Le cimetière de la morale
Dans la petite ville de Blowing Rock, en Caroline du Nord, les Hampton forment une famille qui compte. Propriétaires de la scierie et de l'unique magasin, ils sont habitués à ce que le monde tourne selon leur volonté. Alors quand leur unique fils survivant, l'héritier promis à un bel avenir, s'amourache d'une femme de chambre illettrée de seize ans et qu'elle se retrouve enceinte peu avant son départ pour la guerre de Corée, les Hampton n'entendent pas se laisser faire... Un complot aussi désespéré que machiavélique est alors mis en place pour tenter de "redresser" la situation.
Cela faisait longtemps que l'on n'avait pas eu de nouvelles de Ron Rash, romancier discret qui raconte les vies et les destins de ses concitoyens de Caroline du Nord, un État rural, de petites villes, peuplé de "gens simples" comme il affectionne de les décrire. Ici, c'est à travers le spectre de l'Histoire qu'il met en place un roman noir (presque) sans violence et sans crimes, mais où tout le monde est coupable à sa façon. Marié sur un coup de tête ou de foudre à la très jeune Naomi en dehors de sa condition sociale, Jacob anéantit les rêves de ses parents qui ont déjà perdu ses deux sœurs de la polio, cette même maladie qui a ravagé la ville et laissé son meilleur ami Blackburn défiguré.

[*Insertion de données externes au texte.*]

(** [func run(pass *analysis.Pass) (interface{}, error)]: both results are nil. *)
Definition run : M (option unit * option string) :=
  ins <- ResultOf_inspect ;;
  Preorder ins nodeFilter run_func1 ;;;
  ret (None, None).

Record Analyzer := {
  Name : string;
  Doc : string;
  Run : M (option unit * option string);
  Requires : list string
}.

Definition analyzer : Analyzer := {|
  Name := "nitme";
  Doc := "This analyzer catches nits before your reviewer does.";
  Run := run;
  Requires := ["inspect"]
|}.

(* ===================================================================== *)
(** ** The test data of the tutorial *)

(** [incorrect := []int{}], the statement starting at position [p]. *)
Definition incorrect_at (p : token.Pos) : ast.AssignStmt := {|
  ast.Lhs := [ast.Ident p "incorrect"];
  ast.TokPos := p + 10;
  ast.Tok := token.DEFINE;
  ast.Rhs := [ast.CompositeLit
                (Some (ast.ArrayType (p + 13) None (ast.Ident (p + 15) "int")))
                (p + 18) None (p + 19)]
|}.

(** [nonEmpty := []int{0}] *)
Definition nonEmpty_at (p : token.Pos) : ast.AssignStmt := {|
  ast.Lhs := [ast.Ident p "nonEmpty"];
  ast.TokPos := p + 9;
  ast.Tok := token.DEFINE;
  ast.Rhs := [ast.CompositeLit
                (Some (ast.ArrayType (p + 12) None (ast.Ident (p + 14) "int")))
                (p + 17) (Some [ast.BasicLit (p + 18) "0"]) (p + 19)]
|}.

Definition pass_of (nodes : list ast.Node) : analysis.Pass := {|
  analysis.ResultOf_inspect := {| inspector.events := nodes |};
  analysis.reported := []
|}.

(** [x := []*int{}]: a slice of pointers, the element type is a [StarExpr]. *)
Definition pointers_at (p : token.Pos) : ast.AssignStmt := {|
  ast.Lhs := [ast.Ident p "x"];
  ast.TokPos := p + 2;
  ast.Tok := token.DEFINE;
  ast.Rhs := [ast.CompositeLit
                (Some (ast.ArrayType (p + 5) None
                         (ast.StarExpr (p + 7) (ast.Ident (p + 8) "int"))))
                (p + 11) None (p + 12)]
|}.

(** [a, b := []int{}, []int{}] *)
Definition pair_at (p : token.Pos) : ast.AssignStmt := {|
  ast.Lhs := [ast.Ident p "a"; ast.Ident (p + 3) "b"];
  ast.TokPos := p + 5;
  ast.Tok := token.DEFINE;
  ast.Rhs := [ast.CompositeLit
                (Some (ast.ArrayType (p + 8) None (ast.Ident (p + 10) "int")))
                (p + 13) None (p + 14);
              ast.CompositeLit
                (Some (ast.ArrayType (p + 17) None (ast.Ident (p + 19) "int")))
                (p + 22) None (p + 23)]
|}.

(** [x := [3]int{}]: an array of three integers, not a slice. *)
Definition array3_at (p : token.Pos) : ast.AssignStmt := {|
  ast.Lhs := [ast.Ident p "x"];
  ast.TokPos := p + 2;
  ast.Tok := token.DEFINE;
  ast.Rhs := [ast.CompositeLit
                (Some (ast.ArrayType (p + 5) (Some (ast.BasicLit (p + 6) "3"))
                         (ast.Ident (p + 8) "int")))
                (p + 11) None (p + 12)]
|}.

(** [x = []int{}]: a plain assignment to a variable declared earlier. *)
Definition reassigned_at (p : token.Pos) : ast.AssignStmt := {|
  ast.Lhs := [ast.Ident p "x"];
  ast.TokPos := p + 2;
  ast.Tok := token.ASSIGN;
  ast.Rhs := [ast.CompositeLit
                (Some (ast.ArrayType (p + 4) None (ast.Ident (p + 6) "int")))
                (p + 9) None (p + 10)]
|}.

(** [_, _, _ = correct, incorrect, nonEmpty], the last statement of the
    tutorial's test function. *)
Definition blank_at (p : token.Pos) : ast.AssignStmt := {|
  ast.Lhs := [ast.Ident p "_"; ast.Ident (p + 3) "_"; ast.Ident (p + 6) "_"];
  ast.TokPos := p + 8;
  ast.Tok := token.ASSIGN;
  ast.Rhs := [ast.Ident (p + 10) "correct"; ast.Ident (p + 19) "incorrect";
              ast.Ident (p + 30) "nonEmpty"]
|}.

(** [testdata/src/tests/test.go]: the statements of [func test()] in
    traversal order, each assignment followed by its operands.
<<
	var correct []int
	nonEmpty := []int{0}
	incorrect := []int{}                   // want "incorrect empty slice declaration"
	_, _, _ = correct, incorrect, nonEmpty
>> *)
Definition test_go : list ast.Node :=
  [ ast.N_DeclStmt 31 48;
    ast.N_AssignStmt (nonEmpty_at 50) ]
  ++ map ast.N_Expr (ast.Lhs (nonEmpty_at 50) ++ ast.Rhs (nonEmpty_at 50))
  ++ [ ast.N_AssignStmt (incorrect_at 72) ]
  ++ map ast.N_Expr (ast.Lhs (incorrect_at 72) ++ ast.Rhs (incorrect_at 72))
  ++ [ ast.N_AssignStmt (blank_at 156) ]
  ++ map ast.N_Expr (ast.Lhs (blank_at 156) ++ ast.Rhs (blank_at 156)).

(* ===================================================================== *)
(** ** Vocabulary of the properties *)

(** The pass after the diagnostics [ds] were handed to the sink. *)
Definition add_reports (pass : analysis.Pass) (ds : list Diagnostic.t) : analysis.Pass :=
  {| analysis.ResultOf_inspect := analysis.ResultOf_inspect pass;
     analysis.reported := analysis.reported pass ++ ds |}.

(** The diagnostics a computation hands to the sink when started in [pass]. *)
Definition emitted {A} (c : M A) (pass : analysis.Pass) : list Diagnostic.t :=
  skipn (List.length (analysis.reported pass)) (analysis.reported (snd (c pass))).

(** The diagnostic of the analyzer for a statement spanning [start, stop). *)
Definition empty_slice_diagnostic (start stop : token.Pos) (sliceName eltName : string)
    : Diagnostic.t :=
  {| Diagnostic.Pos := start;
     Diagnostic.Message := "incorrect empty slice declaration";
     Diagnostic.SuggestedFixes :=
       [ {| SuggestedFix.Message := "use var";
            SuggestedFix.TextEdits :=
              [ {| TextEdit.Pos := start;
                   TextEdit.End_ := stop;
                   TextEdit.NewText := "var " ++ sliceName ++ " " ++ "[]" ++ eltName |} ] |} ] |}.

Definition is_Ident (e : ast.Expr) : bool :=
  match e with ast.Ident _ _ => true | _ => false end.

Definition is_CompositeLit (e : ast.Expr) : bool :=
  match e with ast.CompositeLit _ _ _ _ => true | _ => false end.

Definition is_ArrayType (t : option ast.Expr) : bool :=
  match t with Some (ast.ArrayType _ _ _) => true | _ => false end.

(** The three filters of the matcher, on the first value of the statement. *)
Definition filters_pass (a : ast.AssignStmt) : bool :=
  match ast.Rhs a with
  | ast.CompositeLit ty _ None _ :: _ => is_ArrayType ty
  | _ => false
  end.

(** The first target and the element type are both plain identifiers. *)
Definition names_extractable (a : ast.AssignStmt) : bool :=
  match ast.Lhs a, ast.Rhs a with
  | target :: _, ast.CompositeLit (Some (ast.ArrayType _ _ elt)) _ _ _ :: _ =>
      is_Ident target && is_Ident elt
  | _, _ => false
  end.

(** [s.f = []int{}]: the single target is a field, not a plain identifier. *)
Definition field_at (p : token.Pos) : ast.AssignStmt := {|
  ast.Lhs := [ast.SelectorExpr (ast.Ident p "s") (p + 2) "f"];
  ast.TokPos := p + 4;
  ast.Tok := token.ASSIGN;
  ast.Rhs := [ast.CompositeLit
                (Some (ast.ArrayType (p + 6) None (ast.Ident (p + 8) "int")))
                (p + 11) None (p + 12)]
|}.


(** What a whole run is expected to do, statement by statement. *)

(** The callback panics on [a]: there is no first value, or the filters
    pass and a name cannot be extracted. *)
Definition crashes (a : ast.AssignStmt) : bool :=
  match ast.Rhs a with
  | [] => true
  | _ :: _ => filters_pass a && negb (names_extractable a)
  end.

(** The diagnostic owed to a statement: one when the first value is an
    array-typed literal with nil elements over an identifier and the first
    target is an identifier, none otherwise. The edit ends where the last
    value ends. *)
Definition diagnostic_of (a : ast.AssignStmt) : list Diagnostic.t :=
  match ast.Lhs a, ast.Rhs a with
  | ast.Ident namePos name :: _,
    ast.CompositeLit (Some (ast.ArrayType lbrack len (ast.Ident eltPos eltName)))
      lbrace None rbrace :: values =>
      [empty_slice_diagnostic namePos
         (ast.Expr_End
            (last values
               (ast.CompositeLit
                  (Some (ast.ArrayType lbrack len (ast.Ident eltPos eltName)))
                  lbrace None rbrace)))
         name eltName]
  | _, _ => []
  end.

Definition diagnostics_of (n : ast.Node) : list Diagnostic.t :=
  match n with
  | ast.N_AssignStmt a => diagnostic_of a
  | _ => []
  end.

Definition node_crashes (n : ast.Node) : bool :=
  match n with
  | ast.N_AssignStmt a => crashes a
  | _ => false
  end.

(** The nodes in front of the first statement on which the callback panics. *)
Fixpoint before_crash (nodes : list ast.Node) : list ast.Node :=
  match nodes with
  | [] => []
  | n :: rest => if node_crashes n then [] else n :: before_crash rest
  end.

(** The errors the two unchecked steps after the filters can raise. *)
Definition extraction_error (err : RuntimeError) : Prop :=
  err = IndexOutOfRange 0 0
  \/ exists dynamic, err = InterfaceConversion "ast.Expr" dynamic "*ast.Ident"
                     /\ dynamic <> "*ast.Ident".

(** A diagnostic of the shape [report] builds. *)
Definition has_one_var_fix (d : Diagnostic.t) : Prop :=
  Diagnostic.Message d = "incorrect empty slice declaration"
  /\ exists (stop : token.Pos) (sliceName eltName : string),
       Diagnostic.SuggestedFixes d
       = [ {| SuggestedFix.Message := "use var";
              SuggestedFix.TextEdits :=
                [ {| TextEdit.Pos := Diagnostic.Pos d;
                     TextEdit.End_ := stop;
                     TextEdit.NewText := "var " ++ sliceName ++ " " ++ "[]" ++ eltName |} ] |} ].

(* ===================================================================== *)
(** ** The first version of the analyzer, as the tutorial gives it

    Before the suggested fix is added, the callback keeps neither the
    array type nor the names and reports through [pass.Reportf]; its first
    type assertion is the two-result form, which leaves a nil pointer
    behind instead of panicking. *)

Inductive Panic :=
| RuntimeErr (e : RuntimeError)
| NilPointerDereference.
    (* "invalid memory address or nil pointer dereference" *)

Inductive Outcome (A : Type) :=
| Completed (a : A)
| Crashed (p : Panic).
Arguments Completed {A} a.
Arguments Crashed {A} p.

Definition M1 (A : Type) : Type := analysis.Pass -> Outcome A * analysis.Pass.

Definition ret1 {A} (a : A) : M1 A := fun pass => (Completed a, pass).

Definition bind1 {A B} (c : M1 A) (k : A -> M1 B) : M1 B :=
  fun pass =>
    match c pass with
    | (Completed a, pass') => k a pass'
    | (Crashed p, pass') => (Crashed p, pass')
    end.

(** A computation that can only panic with a [RuntimeError]. *)
Definition from_M {A} (c : M A) : M1 A :=
  fun pass =>
    match c pass with
    | (Returned a, pass') => (Completed a, pass')
    | (Panicked e, pass') => (Crashed (RuntimeErr e), pass')
    end.

(** [p.f] through a pointer that may be nil. *)
Definition deref {A B} (p : option A) (f : A -> B) : M1 B :=
  fun pass =>
    match p with
    | Some x => (Completed (f x), pass)
    | None => (Crashed NilPointerDereference, pass)
    end.

Notation "x <~ c ;; k" := (bind1 c (fun x => k))
  (at level 100, c at next level, right associativity) : go_scope.

(** [a, _ := n.( *ast.AssignStmt)]: the nil pointer on any other node. *)
Definition as_AssignStmt (n : ast.Node) : option ast.AssignStmt :=
  match n with
  | ast.N_AssignStmt s => Some s
  | _ => None
  end.

(** [func (pass *Pass) Reportf(pos token.Pos, format string, args ...interface{})]:
    the message is formatted and reported without a fix. *)
Definition Reportf (pos : token.Pos) (format : string) (args : list string) : M unit :=
  Report {| Diagnostic.Pos := pos;
            Diagnostic.Message := fmt.Sprintf format args;
            Diagnostic.SuggestedFixes := [] |}.

(** The function literal of the first version. *)
Definition tutorial_run_func1 (n : ast.Node) : M1 unit :=
  let assignment := as_AssignStmt n in
  (* If the assignment's RHS is not a composite, skip it. *)
  rhs <~ deref assignment ast.Rhs ;;
  rhs0 <~ from_M (lift (index rhs 0)) ;;
  match as_CompositeLit rhs0 with
  | None => ret1 tt
  | Some composite =>
      (* If the composite is not empty, skip it. *)
      match ast.CompositeLit_Elts composite with
      | Some _ => ret1 tt
      | None =>
          (* If the composite is not an array, skip it. *)
          match as_ArrayType (ast.CompositeLit_Type composite) with
          | None => ret1 tt
          | Some _ =>
              (* At this point, we know the assignment is declaring an empty
                 slice, so we report it. *)
              pos <~ (s <~ deref assignment (fun s => s) ;;
                      from_M (lift (ast.AssignStmt_Pos s))) ;;
              from_M (Reportf pos "incorrect empty slice declaration" [])
          end
      end
  end.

Croque-mort au petit cimetière local, c'est pourtant bien lui le véritable héros du roman (ce que le titre original, The Caretaker annonce de façon transparente), celui qui, plus qu'enterrer les morts, aide aussi les vivants à exister, qui prend soin d'eux. C'est lui qui, en l'absence de son ami, s'occupe de sa jeune épouse enceinte, contre la volonté de leurs parents respectifs. C'est encore lui qui, au retour de la guerre, recueille un Jacob traumatisé par ce qu'il y a commis. C'est lui, enfin, qui finira par se montrer plus fort que la mort.
Roman atmosphérique, Une tombe pour deux évolue lentement, au rythme d'une machination certes un peu tirée par les cheveux, mais qui est pour Ron Rash avant tout un moyen de creuser les failles profondes de ses personnages, de voir jusqu'à quel point l'amour peut les entraîner, sur le chemin du mensonge, celui du crime ou celui de la rédemption. Parfois naïf et cousu de fil blanc, dans une approche qui pourrait évoquer le cinéma de Frank Capra ou Douglas Sirk, ce nouveau roman n'en regorge pas moins de personnages forts (tous, même les plus secondaires, étant marquants et crédibles) et de moments de grâce qui font que l'on y repense encore longtemps après l'avoir refermé.
Citation
Les morts ne pourraient pas lui faire pire que ce que les vivants lui avaient déjà fait.